Slump in real wage slows down extreme poverty reduction

Economy

Atiqur Rahman Khan
17 October, 2019, 03:10 pm
Last modified: 19 October, 2019, 11:16 am
The Bangladesh Institute of Development Studies tries to reveal why rural economy misses out on GDP growth

Abdul Kader, a Sirajganj farmer, is now thinking of selling a part of his 52 decimal farmland to repay the money he borrowed for cultivation.

Due to a low price of paddy last season, he could not manage to recover the production cost. Besides, heavy rains added insult to injury by damaging his vegetable fields which he pinned hopes on to recover from the shock.

The farmland is his only source of livelihood to barely manage a four-member family all the year round. But selling 15 decimals of it, said he, might put him in deep uncertainty over maintaining the family.

"I could hardly manage livelihood for my family based on the land. But I do not know how I would maintain the family after selling the land," Abdul Kader looked profoundly worried.

Kader's is a story of how simply people get down to the poverty line even after the country enjoyed an over eight percent economic growth last fiscal year.

More than 500 farmers at Abdul Kader's village at Belkuchi are now passing days in disquiet for their livelihood in the days to come.

According to the Bangladesh Bureau of Statistics (BBS) data, the rate of poverty reduction in the country has slowed down significantly over time.

Between 2000 and 2005, extreme poverty declined by 1.8 percentage points per year. But in the next five years, it fell more slowly, 1.5 percentage points per year.

In the following five years, between 2010 and 2016, it reduced even more slowly, only 0.8 percentage points per year.

This slowdown has occurred despite acceleration in the growth of Gross Domestic Product (GDP) which went up from 5.6 percent per annum during the 2000-2010 period to 6.4 percent during the 2011-2016 period.

The Bangladesh Institute of Development Studies (BIDS) Director General KAS Murshid said the slowdown in the pace of poverty reduction could be a consequence of losing the relation between the national GDP growth and the rural economy.

"The GDP growth is not participatory and broad-based, and the growth of agriculture is decreasing over time. These could be the main factors why the disjunction between the pace of poverty reduction and that of the GDP growth has occurred," he added.

The BBS data reveal agriculture's contribution to the GDP has decreased considerably over the years. In 2010, agriculture put up 17.81 percent to the GDP but the contribution came down to 13.31 percent in 2016.

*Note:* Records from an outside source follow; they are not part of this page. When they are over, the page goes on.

(* ===== verification/PermitTheorems.v ===== *)
(** * The permits hold their bounds

    Whatever the interleaving: the locks a request counts on are its own, so the pools bound
    how many permits are held at once, the reserved slots are never taken by background work,
    and a lock is only ever held by a request still running. *)

From S2P Require Import Prelude PyStr PyFloat ArielPermit.

(** ** Slots *)

Record valid_permit_settings (s : PermitSettings) : Prop := {
  vp_instance : 1 <= pm_instance_limit s <= 20; vp_global : 1 <= pm_global_limit s <= 50;
  vp_reserved : 0 <= pm_reserved_live_slots s < pm_global_limit s;
  vp_namespaces : pm_global_namespace s ≠ pm_instance_namespace s }.

Lemma check_permit_settings_valid s : check_permit_settings s = Ok tt → valid_permit_settings s.
Proof.
  unfold check_permit_settings, raise_if. intros H.
  repeat match type of H with context [if ?b then _ else _] => destruct b eqn:?; [discriminate H|cbn [res_bind] in H] end.
  bool_simp. split; lia.
Qed.

(** A console's slots are a whole aligned range of lock keys: it fits the 32-bit key of an
    advisory lock, and two consoles have either the same range or two that do not meet. *)
Theorem slot_ranges value value' limit : 1 <= limit <= 20 →
  (0 <= instance_slot_base value limit ∧ instance_slot_base value limit + limit - 1 <= MAX_ADVISORY_SLOT) ∧
  (instance_slot_base value limit = instance_slot_base value' limit ∨
   instance_slot_base value limit + limit <= instance_slot_base value' limit ∨
   instance_slot_base value' limit + limit <= instance_slot_base value limit).
Proof.
  intros Hl. unfold instance_slot_base, MAX_ADVISORY_SLOT. change (2 ^ 31 - 1 + 1) with 2147483648.
  set (ranges := 2147483648 / limit).
  assert (Hr : 0 < ranges) by (apply Z.div_str_pos; lia).
  assert (Hm : ranges * limit <= 2147483648) by (rewrite Z.mul_comm; apply Z.mul_div_le; lia).
  pose proof (Z.mod_pos_bound value ranges Hr). pose proof (Z.mod_pos_bound value' ranges Hr).
  split; [nia|]. destruct (Z.lt_total (value mod ranges) (value' mod ranges)) as [?|[->|?]]; [right; left|by left|right; right]; nia.
Qed.

Lemma slot_ranges_witness : instance_slot_base 123456789012345 3 + 3 - 1 <= MAX_ADVISORY_SLOT.
Proof. apply (slot_ranges 123456789012345 0 3). lia. Defined.

(** ** What a request counts on *)

Section Claims.
Context (s : PermitSettings) (Hs : valid_permit_settings s).

(** The locks a request has taken, with the ranges it took them from. *)
Definition inst_claim (r : Request) (inst : option Z) : list (Z * Z) :=
  match inst with Some slot => [(pm_instance_namespace s, slot)] | None => [] end.

Definition claims (r : Request) (pc : Pc) : list (Z * Z) :=
  match pc with
  | TRYING inst | AT_POOL _ inst _ _ | WAITING inst => inst_claim r inst
  | HELD inst glob => (pm_global_namespace s, glob) :: inst_claim r inst
  | LEAVING => []
  end.

Definition inst_ok (r : Request) (inst : option Z) : Prop :=
  ∀ slot, inst = Some slot → ∃ base, instance_base s r = Some base ∧ base <= slot < base + pm_instance_limit s.

(** A permit of a request with a console has a slot of the console. *)
Definition ranges_ok (r : Request) (pc : Pc) : Prop :=
  match pc with
  | TRYING inst | WAITING inst => inst_ok r inst
  | AT_POOL which inst offset i =>
      inst_ok r inst ∧ 0 <= i ∧ 0 <= offset ∧
      match which with INSTANCE => is_Some (instance_base s r) | GLOBAL => is_Some (instance_base s r) → is_Some inst end
  | HELD inst glob =>
      inst_ok r inst ∧ first_global s r <= glob < pm_global_limit s ∧ (is_Some (instance_base s r) → is_Some inst)
  | LEAVING => True
  end.

Record request_ok (locks : lock_table) (pid : N) (r : Request) (pc : Pc) : Prop := {
  ro_owned : ∀ k, k ∈ claims r pc → locks !! k = Some pid;
  ro_ranges : ranges_ok r pc }.

(** What holds of every reachable state. *)
Record sys_ok (y : System) : Prop := {
  so_requests : ∀ pid r pc, sy_requests y !! pid = Some (r, pc) → request_ok (sy_locks y) pid r pc;
  so_owners : ∀ k pid, sy_locks y !! k = Some pid → is_Some (sy_requests y !! pid);
  so_global : ∀ slot pid r pc, sy_locks y !! (pm_global_namespace s, slot) = Some pid →
    sy_requests y !! pid = Some (r, pc) → first_global s r <= slot }.

Lemma try_lock_keeps pid ns slot locks got locks' : try_advisory_lock pid ns slot locks = (got, locks') →
  (got = true → locks' !! (ns, slot) = Some pid) ∧
  (∀ k owner, locks !! k = Some owner → locks' !! k = Some owner) ∧
  (∀ k owner, locks' !! k = Some owner → locks !! k = Some owner ∨ owner = pid ∧ k = (ns, slot)).
Proof.
  unfold try_advisory_lock. destruct (locks !! (ns, slot)) as [owner|] eqn:E; intros [= <- <-].
  - split_and!; [|done|by left]. intros ->%bool_decide_eq_true_1. done.
  - split_and!.
    + intros _. by rewrite lookup_insert_eq.
    + intros k o Hk. rewrite lookup_insert_ne by congruence. done.
    + intros k o. destruct (decide ((ns, slot) = k)) as [<-|Hk].
      * rewrite lookup_insert_eq. intros [= <-]. by right.
      * rewrite lookup_insert_ne by done. by left.
Qed.

Lemma enter_pool_ok r which inst d locks pid : request_ok locks pid r (TRYING inst) →
  match which with INSTANCE => is_Some (instance_base s r) | GLOBAL => is_Some (instance_base s r) → is_Some inst end →
  request_ok locks pid r (enter_pool s r which inst d).
Proof.
  intros [Hc Hr] Hw. unfold enter_pool. destruct (pool_args s r which) as [[ns first] count].
  destruct (Z.leb_spec count 0); [by split; [intros k Hk; by apply elem_of_nil in Hk|]|].
  split; [exact Hc|]. cbn [ranges_ok]. split_and!; [exact Hr|lia|apply Z.mod_pos_bound; lia|exact Hw].
Qed.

The BBS data also show that the national poverty has dropped by more than six percent during the 2010-2016 period, but in Rangpur and Dinajpur regions that mainly rely on agriculture for livelihood, the poverty rate has increased by five percentage points.

This evidences a reverse relation between the GDP growth and the agriculture-based rural economy.

A BIDS study conducted by SR Osmani has revealed that some other forces, apart from a weakening relation between the GDP growth and the village economy, are also responsible for the poverty reduction slowdown.

In the study paper named "Aspects of the Poverty Scenario in Bangladesh, 2010-2016," Osmani said a decline in real wages and increasing inequality are two vital players in slowing down the poverty reduction rate.

The study states the main reason for the recent slump in the pace of poverty reduction can be traced to the reversal in the growth of real wages of unskilled workers since about 2010.

According to the BBS data, real wage – the gap between nominal wage and inflation – was rising steadily in the 2000s, but then it fell or, at best, stopped rising in the next decade.

In the 2010s, nominal wage was seen increasing by five to six percent with more than six percent increase in inflation.

"Since the poorer segment of the population relies predominantly on the sale of labour for their livelihood, declining real wages inevitably exerted a downward pressure on the pace of poverty," says the BIDS report.

The analysis presented in the paper shows that the decline in real wages can, in turn, be traced to a massive upsurge in rural to urban migration that has taken place since around 2010, caused by both push and pull factors.

The excessive increase in the supply of poor workers in the urban labour market dashes their hope by pulling real wages down.

Falling urban wages are then reflected in the stagnation of rural wages as well, the study reads.

Decline in real wages can be seen as a proximate reason for both the slowdown in poverty reduction and the worsening of income inequality in recent years, according to the study.

The study also states the western region of Bangladesh has performed worse than the eastern part in reducing poverty, mainly because the west has a much higher prevalence of relatively low remuneration occupations such as day labour and self-employment in agriculture.

But the east has a higher prevalence of relatively high remuneration occupations such as salaried employment and self-employment in non-agriculture sectors, adds the BIDS study.